3.3 Quasi-Newton

Quasi-Newton methods arise from the desire to use something like Newton’s method for its speed but without having to compute the Hessian matrix each time. The idea is that if the Newton iteration is \[ \theta_{n+1} = \theta_n-f^{\prime\prime}(\theta_n)^{-1}f^\prime(\theta_n) \] is there some other matrix that we can use to replace either \(f^{\prime\prime}(\theta_n)\) or \(f^{\prime\prime}(\theta_n)^{-1}\)? That is can we use a revised iteration, \[ \theta_{n+1} = \theta_n-B_n^{-1}f^\prime(\theta_n) \] where \(B_n\) is simpler to compute but still allows the algorithm to converge quickly?

This is a challenging problem because \(f^{\prime\prime}(\theta_n)\) gives us a lot of information about the surface of \(f\) at \(\theta_n\) and throwing out this information results in, well, a severe loss of information.

The idea with Quasi-Newton is to find a solution \(B_n\) to the problem \[ f^\prime(\theta_n)-f^\prime(\theta_{n-1}) = B_n (\theta_n-\theta_{n-1}). \] The equation above is sometimes referred to as the secant equation. Note first that this requires us to store two values, \(\theta_n\) and \(\theta_{n-1}\). Also, in one dimension, the solution is trivial: we can simply divide the left-hand-side by \(\theta_n-\theta_{n-1}\). However, in more than one dimension, there exists an infinite number of solutions and we need some way to constrain the problem to arrive at a sensible answer.

The key to Quasi-Newton approaches in general is that while we initially may not have much information about \(f\), with each iteration we obtain just a little bit more. Specifically, we learn more about the Hessian matrix through successive differences in \(f^\prime\). Therefore, with each iteration we can incorporate this newly obtained information into our estimate of the Hessian matrix. The constraints placed on the matrix \(B_n\) is that it be symmetric and that it be close to \(B_{n-1}\). These constraints can be satisfied by updating \(B_n\) via the addition of rank one matrices.

If we let \(y_n = f^\prime(\theta_n)-f^\prime(\theta_{n-1})\) and \(s_n = \theta_n-\theta_{n-1}\), then the secant equation is \(y_n = B_ns_n\). One updating procedures for \(B_n\)

\[ B_{n} = B_{n-1} + \frac{y_ny_n^\prime}{y_n^\prime s_n} - \frac{B_{n-1}s_ns_n^\prime B_{n-1}^\prime}{s_n^\prime B_{n-1}s_n} \]

The above updating procedure was developed by Broyden, Fletcher, Goldfarb, and Shanno (BFGS).
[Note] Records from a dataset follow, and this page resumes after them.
(** ** Results of a transaction *)

Section Results.
Context `{!LedgerTypes, !MnLedger} (override_file : Bytes -> option (list TxOverride)).

Lemma get_verified_frame mode l tx c k tc h :
  let h' := snd (get_verified_transaction mode l tx c k tc h) in
  arena h' = arena h /\ overrides h' = overrides h /\ network h' = network h /\ soft_cache h' = soft_cache h.
Proof.
  unfold get_verified_transaction. destruct (downcast _ _); [done|]. unfold hbind, lift.
  destruct (get_transaction_context l c); [|done..]. by destruct (well_formed _ _ _).
Qed.

(** A call that returns an event has made the transition; one that fails has changed no state. *)
Lemma apply_inv mode tc key bytes c consensus skip version h r h' :
  apply_transaction override_file mode tc key bytes c consensus skip version h = (r, h') ->
  (exists tx l vt hv ctx new e, r = Ok e /\ decode_transaction bytes consensus = Ok tx /\ get_ledger mode key h = (Ok l, h) /\
     get_verified_transaction mode l tx c (tx_validation_cache_key version bytes) tc
       (snd (set_network_id (network_id (state l)) h)) = (Ok vt, hv) /\
     get_transaction_context l c = Ok ctx /\
     transition (known_overrides override_file h l) l tx skip vt ctx = Ok (new, e) /\ arena h' = stored mode new (arena h)) \/
  (forall e, r <> Ok e) /\ arena h' = arena h.
Proof.
  destruct (decode_transaction bytes consensus) as [tx|e|] eqn:Hd;
    [|unfold apply_transaction, hbind, lift; rewrite Hd; intros [= <- <-]; by right..].
  pose proof (get_ledger_host mode key h) as Hh.
  destruct (get_ledger mode key h) as [[l|e|] h0] eqn:Hl; simpl in Hh; subst h0;
    [|unfold apply_transaction, hbind, lift; rewrite Hd, Hl; intros [= <- <-]; by right..].
  destruct (set_network_frame (network_id (state l)) h) as (Ha & _ & Ho & Hn).
  set (h1 := snd (set_network_id (network_id (state l)) h)) in *.
  destruct (get_verified_frame mode l tx c (tx_validation_cache_key version bytes) tc h1) as (Fa & Fo & Fn & _).
  destruct (get_verified_transaction mode l tx c _ tc h1) as [rv hv] eqn:Hv. simpl in Fa, Fo, Fn. intros Hrun.
  destruct rv as [vt|e|].
  - edestruct apply_after_verified as (h2 & E & Earena & _); [exact Hd|exact Hl|exact Hv|by rewrite Fo|by rewrite Fn|].
    rewrite E in Hrun. injection Hrun as <- <-. rewrite Earena. destruct (get_transaction_context l c) as [ctx|e|] eqn:Hc; cbn [obind];
      [|right; split; [done|by rewrite Fa]..].
    destruct (transition _ l tx skip vt ctx) as [[new e]|e|] eqn:Ht; cbn [obind fst]; [|right; split; [done|by rewrite Fa]..].
    left. exists tx, l, vt, hv, ctx, new, e. split_and!; try done. by rewrite persist_stores, Fa, Ha.
  - right. unfold apply_transaction in Hrun. rewrite (hbind_Ok (lift _) _ h tx h) in Hrun by (unfold lift; by rewrite Hd).
    rewrite (hbind_Ok _ _ _ _ _ Hl), (hbind_Ok (set_network_id _) _ h tt h1) in Hrun by done. cbv zeta in Hrun.
    unfold hbind at 1 in Hrun. rewrite Hv in Hrun. injection Hrun as <- <-. split; [done|by rewrite Fa].
  - right. unfold apply_transaction in Hrun. rewrite (hbind_Ok (lift _) _ h tx h) in Hrun by (unfold lift; by rewrite Hd).
    rewrite (hbind_Ok _ _ _ _ _ Hl), (hbind_Ok (set_network_id _) _ h tt h1) in Hrun by done. cbv zeta in Hrun.
    unfold hbind at 1 in Hrun. rewrite Hv in Hrun. injection Hrun as <- <-. split; [done|by rewrite Fa].
Qed.
(* ===== verification/Midnight.v ===== *)
(** * The pallets of the ledger

    Models [src/pallets/midnight/src/lib.rs], which keeps the key of the ledger state and
    applies transactions, and [src/pallets/midnight-system/src/lib.rs], which applies
    system transactions for governance and for other pallets.  Storage and host are
    separate: a call that fails leaves the storage as it was, and the host as far as it came.

    The theorems: the key in storage always leads to a ledger and the end of a block cannot
    fail; a block has the same effect on every node, whatever is in their caches;
    governance sends nothing but new parameters. *)

From S2P Require Import Prelude Frame LedgerErrors LedgerApi LedgerBridge.
Import Ledger9Bridge.

Definition EXTRA_WEIGHT_TX_SIZE : Weight := from_parts 20000000000 0.
Definition StateKeyLength : Z := 1065.
Definition MaxNetworkIdLength : Z := 64.

(** ** [pallet-midnight] *)

Module PalletMidnight.

Inductive Event :=
| ContractCall (tx_hash contract_address : Bytes)
| ContractDeploy (tx_hash contract_address : Bytes)
| TxApplied (tx_hash : Bytes)
| ContractMaintain (tx_hash contract_address : Bytes)
| PayoutMinted (amount : Z) (receiver : Bytes)
| ClaimRewards (tx_hash : Bytes) (value : Z)
| UnshieldedTokens (spent created : list UtxoInfo)
| TxPartialSuccess (tx_hash : Bytes).

Inductive Error :=
| NewStateOutOfBounds
| Deserialization (e : De.DeserializationError)
| Serialization (e : Se.SerializationError)
| Transaction (e : Te.TransactionError)
| LedgerCacheError | NoLedgerState | LedgerStateScaleDecodingError | ContractCallCostError | BlockLimitExceededError
| FeeCalculationError | HostApiError | NetworkIdNotString | GetTransactionContextError | ContractNotPresent
| BeneficiaryNotFound | TransactionVersionNotActive.
(** [impl From<LedgerApiError> for Error] *)
Definition from_ledger_error (value : Lae.LedgerApiError) : Error :=
  match value with
  | Lae.Deserialization error => Deserialization error
  | Lae.Serialization error => Serialization error
  | Lae.Transaction error => Transaction error
  | Lae.LedgerCacheError => LedgerCacheError
  | Lae.NoLedgerState => NoLedgerState
  | Lae.LedgerStateScaleDecodingError => LedgerStateScaleDecodingError
  | Lae.ContractCallCostError => ContractCallCostError
  | Lae.BlockLimitExceededError => BlockLimitExceededError
  | Lae.FeeCalculationError => FeeCalculationError
  | Lae.HostApiError => HostApiError
  | Lae.GetTransactionContextError => GetTransactionContextError
  | Lae.ContractNotPresent => ContractNotPresent
  | Lae.BeneficiaryNotFound => BeneficiaryNotFound
  | Lae.TransactionVersionNotActive => TransactionVersionNotActive
  end.
End PalletMidnight.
An analogous approach, which solves the following secant equation, \(H_n y_n = s_n\) was proposed by Davidon, Fletcher, and Powell (DFP).

Note that in the case of the BFGS method, we actually use \(B_n^{-1}\) in the Newton update. However, it is not necessary to solve for \(B_{n}\) and then invert it directly. We can directly update \(B_{n-1}^{-1}\) to produce \(B_{n}^{-1}\) via the Sherman-Morrison update formula. This formula allows us to generate the new inverse matrix by using the previous inverse and some matrix multiplication.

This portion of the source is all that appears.